* Given data

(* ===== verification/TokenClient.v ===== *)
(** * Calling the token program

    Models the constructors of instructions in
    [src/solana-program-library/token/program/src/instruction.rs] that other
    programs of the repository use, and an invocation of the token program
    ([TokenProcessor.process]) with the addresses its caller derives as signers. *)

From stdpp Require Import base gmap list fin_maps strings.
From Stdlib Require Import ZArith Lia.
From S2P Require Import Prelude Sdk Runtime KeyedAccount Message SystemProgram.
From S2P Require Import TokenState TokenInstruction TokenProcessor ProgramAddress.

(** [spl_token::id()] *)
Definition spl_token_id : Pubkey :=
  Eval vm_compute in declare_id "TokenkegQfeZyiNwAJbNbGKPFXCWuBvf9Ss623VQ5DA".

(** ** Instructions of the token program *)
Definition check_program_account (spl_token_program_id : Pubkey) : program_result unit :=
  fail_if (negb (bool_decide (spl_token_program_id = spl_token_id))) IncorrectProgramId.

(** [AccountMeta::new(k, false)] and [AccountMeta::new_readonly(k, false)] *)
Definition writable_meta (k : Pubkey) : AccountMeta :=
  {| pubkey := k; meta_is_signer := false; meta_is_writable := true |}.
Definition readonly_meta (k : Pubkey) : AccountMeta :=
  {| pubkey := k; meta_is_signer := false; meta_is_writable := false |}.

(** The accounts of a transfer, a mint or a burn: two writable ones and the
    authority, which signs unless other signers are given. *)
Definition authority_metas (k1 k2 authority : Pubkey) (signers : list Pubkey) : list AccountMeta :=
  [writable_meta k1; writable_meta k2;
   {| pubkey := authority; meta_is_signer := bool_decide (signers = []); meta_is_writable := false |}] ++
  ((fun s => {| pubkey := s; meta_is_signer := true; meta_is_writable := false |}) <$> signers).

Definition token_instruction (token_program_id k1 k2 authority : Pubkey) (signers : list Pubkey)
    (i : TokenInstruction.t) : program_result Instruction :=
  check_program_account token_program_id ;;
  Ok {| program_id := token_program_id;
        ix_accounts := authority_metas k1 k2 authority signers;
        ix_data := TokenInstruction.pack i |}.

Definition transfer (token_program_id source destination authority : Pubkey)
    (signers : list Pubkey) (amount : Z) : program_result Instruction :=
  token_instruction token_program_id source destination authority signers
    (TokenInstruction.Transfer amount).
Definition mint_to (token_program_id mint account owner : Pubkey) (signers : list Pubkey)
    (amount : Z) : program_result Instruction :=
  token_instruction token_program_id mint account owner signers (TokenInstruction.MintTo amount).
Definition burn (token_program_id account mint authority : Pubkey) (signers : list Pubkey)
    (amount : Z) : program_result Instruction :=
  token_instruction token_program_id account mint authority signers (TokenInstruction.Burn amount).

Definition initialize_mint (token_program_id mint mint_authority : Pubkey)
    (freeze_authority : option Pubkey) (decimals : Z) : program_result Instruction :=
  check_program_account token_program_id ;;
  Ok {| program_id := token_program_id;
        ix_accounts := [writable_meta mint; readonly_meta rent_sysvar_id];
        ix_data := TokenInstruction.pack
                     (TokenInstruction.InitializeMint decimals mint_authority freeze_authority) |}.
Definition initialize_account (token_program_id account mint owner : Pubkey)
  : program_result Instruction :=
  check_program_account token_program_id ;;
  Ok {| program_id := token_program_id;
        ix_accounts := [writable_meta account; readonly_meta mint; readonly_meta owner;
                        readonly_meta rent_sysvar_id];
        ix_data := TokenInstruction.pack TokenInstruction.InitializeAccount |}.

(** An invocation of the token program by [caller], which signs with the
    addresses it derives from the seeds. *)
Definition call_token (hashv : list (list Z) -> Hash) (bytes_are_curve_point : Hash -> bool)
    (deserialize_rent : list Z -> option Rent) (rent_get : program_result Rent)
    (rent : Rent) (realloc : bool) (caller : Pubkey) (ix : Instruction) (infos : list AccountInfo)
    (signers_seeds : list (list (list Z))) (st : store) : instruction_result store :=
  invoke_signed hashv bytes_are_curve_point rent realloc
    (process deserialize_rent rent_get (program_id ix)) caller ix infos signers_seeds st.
...
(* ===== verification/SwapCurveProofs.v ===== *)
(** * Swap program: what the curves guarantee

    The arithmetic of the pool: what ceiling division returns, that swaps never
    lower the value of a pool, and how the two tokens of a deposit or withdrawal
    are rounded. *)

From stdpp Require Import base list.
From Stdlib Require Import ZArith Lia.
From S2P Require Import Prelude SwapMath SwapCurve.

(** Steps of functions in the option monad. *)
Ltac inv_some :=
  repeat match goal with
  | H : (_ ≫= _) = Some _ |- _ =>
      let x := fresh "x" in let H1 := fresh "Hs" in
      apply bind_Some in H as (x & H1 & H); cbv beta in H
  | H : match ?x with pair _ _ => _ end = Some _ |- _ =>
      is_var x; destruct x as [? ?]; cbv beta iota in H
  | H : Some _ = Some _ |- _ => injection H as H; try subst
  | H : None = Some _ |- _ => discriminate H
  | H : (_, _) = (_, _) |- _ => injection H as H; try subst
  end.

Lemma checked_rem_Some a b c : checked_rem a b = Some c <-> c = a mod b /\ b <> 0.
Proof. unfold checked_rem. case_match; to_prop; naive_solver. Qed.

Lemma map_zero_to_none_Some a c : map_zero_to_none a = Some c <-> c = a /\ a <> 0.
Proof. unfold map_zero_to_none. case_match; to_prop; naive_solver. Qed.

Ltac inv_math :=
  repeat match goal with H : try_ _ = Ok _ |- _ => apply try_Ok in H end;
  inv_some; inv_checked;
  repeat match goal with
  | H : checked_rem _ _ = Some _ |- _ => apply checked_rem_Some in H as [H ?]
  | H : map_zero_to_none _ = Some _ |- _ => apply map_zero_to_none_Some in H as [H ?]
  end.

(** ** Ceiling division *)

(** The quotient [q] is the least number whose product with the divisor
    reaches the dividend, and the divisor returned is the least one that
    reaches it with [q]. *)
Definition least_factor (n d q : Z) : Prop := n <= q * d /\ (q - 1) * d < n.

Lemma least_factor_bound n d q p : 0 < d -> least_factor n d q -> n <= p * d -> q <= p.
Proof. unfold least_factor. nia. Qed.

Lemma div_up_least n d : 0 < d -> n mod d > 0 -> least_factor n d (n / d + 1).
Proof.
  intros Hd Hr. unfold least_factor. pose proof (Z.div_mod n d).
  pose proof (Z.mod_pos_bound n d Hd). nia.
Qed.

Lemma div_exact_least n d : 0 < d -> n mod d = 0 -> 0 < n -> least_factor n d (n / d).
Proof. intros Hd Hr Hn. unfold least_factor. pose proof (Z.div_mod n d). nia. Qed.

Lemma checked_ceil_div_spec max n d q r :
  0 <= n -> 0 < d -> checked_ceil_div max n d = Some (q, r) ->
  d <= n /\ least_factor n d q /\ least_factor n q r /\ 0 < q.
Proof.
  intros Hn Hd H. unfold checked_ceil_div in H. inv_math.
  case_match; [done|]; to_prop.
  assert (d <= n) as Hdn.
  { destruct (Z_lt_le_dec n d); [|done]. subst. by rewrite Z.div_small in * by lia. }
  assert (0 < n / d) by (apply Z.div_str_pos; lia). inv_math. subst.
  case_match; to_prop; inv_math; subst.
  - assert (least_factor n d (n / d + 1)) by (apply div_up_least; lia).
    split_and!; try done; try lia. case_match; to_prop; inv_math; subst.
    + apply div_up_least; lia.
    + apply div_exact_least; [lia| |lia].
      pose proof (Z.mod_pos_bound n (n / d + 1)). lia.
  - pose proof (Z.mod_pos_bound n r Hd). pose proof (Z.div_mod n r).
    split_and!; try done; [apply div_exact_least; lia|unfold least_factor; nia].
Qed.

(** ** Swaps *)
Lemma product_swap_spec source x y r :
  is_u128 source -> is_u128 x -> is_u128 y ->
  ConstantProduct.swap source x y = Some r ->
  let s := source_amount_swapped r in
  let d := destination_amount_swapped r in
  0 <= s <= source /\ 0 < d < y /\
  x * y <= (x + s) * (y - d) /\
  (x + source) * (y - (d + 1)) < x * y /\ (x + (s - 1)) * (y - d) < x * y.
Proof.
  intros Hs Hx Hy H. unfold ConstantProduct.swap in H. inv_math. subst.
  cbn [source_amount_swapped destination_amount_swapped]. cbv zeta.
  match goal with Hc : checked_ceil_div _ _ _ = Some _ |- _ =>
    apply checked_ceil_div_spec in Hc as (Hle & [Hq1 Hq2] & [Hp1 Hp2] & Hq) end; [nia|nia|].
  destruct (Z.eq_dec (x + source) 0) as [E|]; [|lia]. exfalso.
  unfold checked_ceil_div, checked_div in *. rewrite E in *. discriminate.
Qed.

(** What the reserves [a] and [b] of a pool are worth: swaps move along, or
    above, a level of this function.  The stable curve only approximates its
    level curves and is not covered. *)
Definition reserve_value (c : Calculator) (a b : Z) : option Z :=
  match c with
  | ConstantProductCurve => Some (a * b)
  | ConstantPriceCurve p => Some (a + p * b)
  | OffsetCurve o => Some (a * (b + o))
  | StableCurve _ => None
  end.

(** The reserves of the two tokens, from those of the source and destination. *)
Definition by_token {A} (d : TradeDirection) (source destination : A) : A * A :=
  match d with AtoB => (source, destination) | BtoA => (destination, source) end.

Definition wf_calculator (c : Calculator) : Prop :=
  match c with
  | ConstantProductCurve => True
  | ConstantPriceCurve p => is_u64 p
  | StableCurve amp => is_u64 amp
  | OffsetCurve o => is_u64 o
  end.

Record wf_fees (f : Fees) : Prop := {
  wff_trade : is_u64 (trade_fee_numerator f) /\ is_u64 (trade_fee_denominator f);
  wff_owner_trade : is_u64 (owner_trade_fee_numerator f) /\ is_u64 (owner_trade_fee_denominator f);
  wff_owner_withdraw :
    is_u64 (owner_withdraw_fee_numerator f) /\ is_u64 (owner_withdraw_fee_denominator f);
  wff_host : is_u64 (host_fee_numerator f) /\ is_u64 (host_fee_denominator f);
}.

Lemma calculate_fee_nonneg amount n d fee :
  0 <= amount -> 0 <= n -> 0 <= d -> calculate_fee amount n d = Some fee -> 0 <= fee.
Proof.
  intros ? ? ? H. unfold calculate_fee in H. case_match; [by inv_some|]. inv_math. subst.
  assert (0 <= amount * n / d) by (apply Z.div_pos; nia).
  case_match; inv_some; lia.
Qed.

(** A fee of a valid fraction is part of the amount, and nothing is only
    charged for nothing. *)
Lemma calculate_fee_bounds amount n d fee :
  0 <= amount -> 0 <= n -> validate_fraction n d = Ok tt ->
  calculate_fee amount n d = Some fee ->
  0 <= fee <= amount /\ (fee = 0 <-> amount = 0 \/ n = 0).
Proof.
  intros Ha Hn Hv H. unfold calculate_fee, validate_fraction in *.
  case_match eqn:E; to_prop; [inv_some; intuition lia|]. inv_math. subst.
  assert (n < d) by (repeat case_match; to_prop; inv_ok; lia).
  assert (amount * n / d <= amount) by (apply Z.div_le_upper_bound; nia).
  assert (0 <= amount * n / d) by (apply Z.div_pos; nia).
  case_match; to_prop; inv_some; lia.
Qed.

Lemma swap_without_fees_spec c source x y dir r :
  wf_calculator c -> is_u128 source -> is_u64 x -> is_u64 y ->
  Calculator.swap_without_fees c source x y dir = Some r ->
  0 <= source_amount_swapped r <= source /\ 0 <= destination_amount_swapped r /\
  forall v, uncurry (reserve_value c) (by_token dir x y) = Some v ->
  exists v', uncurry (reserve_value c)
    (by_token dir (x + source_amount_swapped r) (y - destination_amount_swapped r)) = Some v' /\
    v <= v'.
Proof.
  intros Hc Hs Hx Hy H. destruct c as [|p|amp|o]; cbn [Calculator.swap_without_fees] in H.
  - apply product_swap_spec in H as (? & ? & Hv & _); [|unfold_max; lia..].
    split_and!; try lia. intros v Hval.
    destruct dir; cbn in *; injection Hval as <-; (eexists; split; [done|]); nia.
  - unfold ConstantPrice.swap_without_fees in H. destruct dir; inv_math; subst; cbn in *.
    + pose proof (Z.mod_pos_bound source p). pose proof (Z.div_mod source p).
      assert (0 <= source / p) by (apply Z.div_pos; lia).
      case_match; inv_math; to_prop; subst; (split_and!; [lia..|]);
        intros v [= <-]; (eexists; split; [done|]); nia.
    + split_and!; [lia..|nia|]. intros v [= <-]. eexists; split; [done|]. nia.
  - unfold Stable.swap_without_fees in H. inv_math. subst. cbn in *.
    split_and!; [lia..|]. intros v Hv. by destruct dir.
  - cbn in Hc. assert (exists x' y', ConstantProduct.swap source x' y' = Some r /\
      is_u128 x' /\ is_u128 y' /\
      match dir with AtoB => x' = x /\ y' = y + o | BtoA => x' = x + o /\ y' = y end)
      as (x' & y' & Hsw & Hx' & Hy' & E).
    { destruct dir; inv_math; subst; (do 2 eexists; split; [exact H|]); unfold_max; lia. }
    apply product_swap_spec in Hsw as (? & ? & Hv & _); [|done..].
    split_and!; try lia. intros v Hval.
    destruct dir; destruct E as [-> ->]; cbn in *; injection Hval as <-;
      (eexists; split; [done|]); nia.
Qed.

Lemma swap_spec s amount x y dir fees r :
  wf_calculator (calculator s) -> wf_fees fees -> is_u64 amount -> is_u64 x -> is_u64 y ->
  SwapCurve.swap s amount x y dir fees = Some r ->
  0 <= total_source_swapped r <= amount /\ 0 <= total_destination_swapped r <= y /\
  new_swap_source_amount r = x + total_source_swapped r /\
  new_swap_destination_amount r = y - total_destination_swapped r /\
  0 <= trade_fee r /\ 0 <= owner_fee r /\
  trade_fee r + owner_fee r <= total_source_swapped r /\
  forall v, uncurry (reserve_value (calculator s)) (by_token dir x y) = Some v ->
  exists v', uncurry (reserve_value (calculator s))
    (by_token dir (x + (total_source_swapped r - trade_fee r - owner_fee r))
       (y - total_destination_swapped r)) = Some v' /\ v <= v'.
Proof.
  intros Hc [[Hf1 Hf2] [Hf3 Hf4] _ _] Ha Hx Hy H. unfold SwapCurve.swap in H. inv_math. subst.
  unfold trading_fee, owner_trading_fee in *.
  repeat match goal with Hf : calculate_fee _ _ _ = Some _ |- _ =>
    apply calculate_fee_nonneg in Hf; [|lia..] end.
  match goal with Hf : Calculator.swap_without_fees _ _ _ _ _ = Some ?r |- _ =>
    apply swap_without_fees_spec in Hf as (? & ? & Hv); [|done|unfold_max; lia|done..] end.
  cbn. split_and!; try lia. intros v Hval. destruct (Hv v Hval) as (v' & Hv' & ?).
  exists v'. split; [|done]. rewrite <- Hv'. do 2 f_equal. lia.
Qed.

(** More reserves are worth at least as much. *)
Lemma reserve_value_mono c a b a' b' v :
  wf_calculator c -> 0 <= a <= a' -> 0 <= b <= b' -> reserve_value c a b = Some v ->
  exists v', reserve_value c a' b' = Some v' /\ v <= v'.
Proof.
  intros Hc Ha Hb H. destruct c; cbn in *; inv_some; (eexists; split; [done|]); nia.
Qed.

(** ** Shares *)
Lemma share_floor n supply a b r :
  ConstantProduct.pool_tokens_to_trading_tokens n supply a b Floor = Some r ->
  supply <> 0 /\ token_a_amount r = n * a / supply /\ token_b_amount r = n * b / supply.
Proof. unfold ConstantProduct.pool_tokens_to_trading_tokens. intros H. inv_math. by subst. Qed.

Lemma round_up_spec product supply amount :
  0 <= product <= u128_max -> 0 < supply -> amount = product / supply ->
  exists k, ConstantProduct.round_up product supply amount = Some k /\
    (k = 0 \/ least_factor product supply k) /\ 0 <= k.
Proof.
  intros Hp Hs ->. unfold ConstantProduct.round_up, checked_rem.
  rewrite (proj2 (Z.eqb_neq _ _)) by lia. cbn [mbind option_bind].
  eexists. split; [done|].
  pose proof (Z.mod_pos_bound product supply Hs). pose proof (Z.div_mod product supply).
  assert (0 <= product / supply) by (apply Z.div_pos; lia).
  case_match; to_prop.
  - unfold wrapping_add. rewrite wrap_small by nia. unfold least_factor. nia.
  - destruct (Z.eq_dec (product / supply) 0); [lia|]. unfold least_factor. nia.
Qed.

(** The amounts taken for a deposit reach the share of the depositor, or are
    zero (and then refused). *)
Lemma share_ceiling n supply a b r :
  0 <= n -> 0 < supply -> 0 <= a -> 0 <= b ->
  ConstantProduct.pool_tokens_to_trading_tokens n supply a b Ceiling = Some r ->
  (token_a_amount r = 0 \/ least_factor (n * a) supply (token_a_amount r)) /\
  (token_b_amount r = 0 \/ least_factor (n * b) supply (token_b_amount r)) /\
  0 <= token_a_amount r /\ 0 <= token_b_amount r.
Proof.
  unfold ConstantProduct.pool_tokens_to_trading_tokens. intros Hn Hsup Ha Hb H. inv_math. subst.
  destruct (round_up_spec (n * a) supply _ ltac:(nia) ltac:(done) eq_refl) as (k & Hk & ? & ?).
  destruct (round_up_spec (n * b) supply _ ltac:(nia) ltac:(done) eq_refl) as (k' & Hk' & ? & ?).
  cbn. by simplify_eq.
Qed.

* Work required
Among the lines in the data above, find those containing "addresses" and give only how many there are.

* Answer for this exercise
2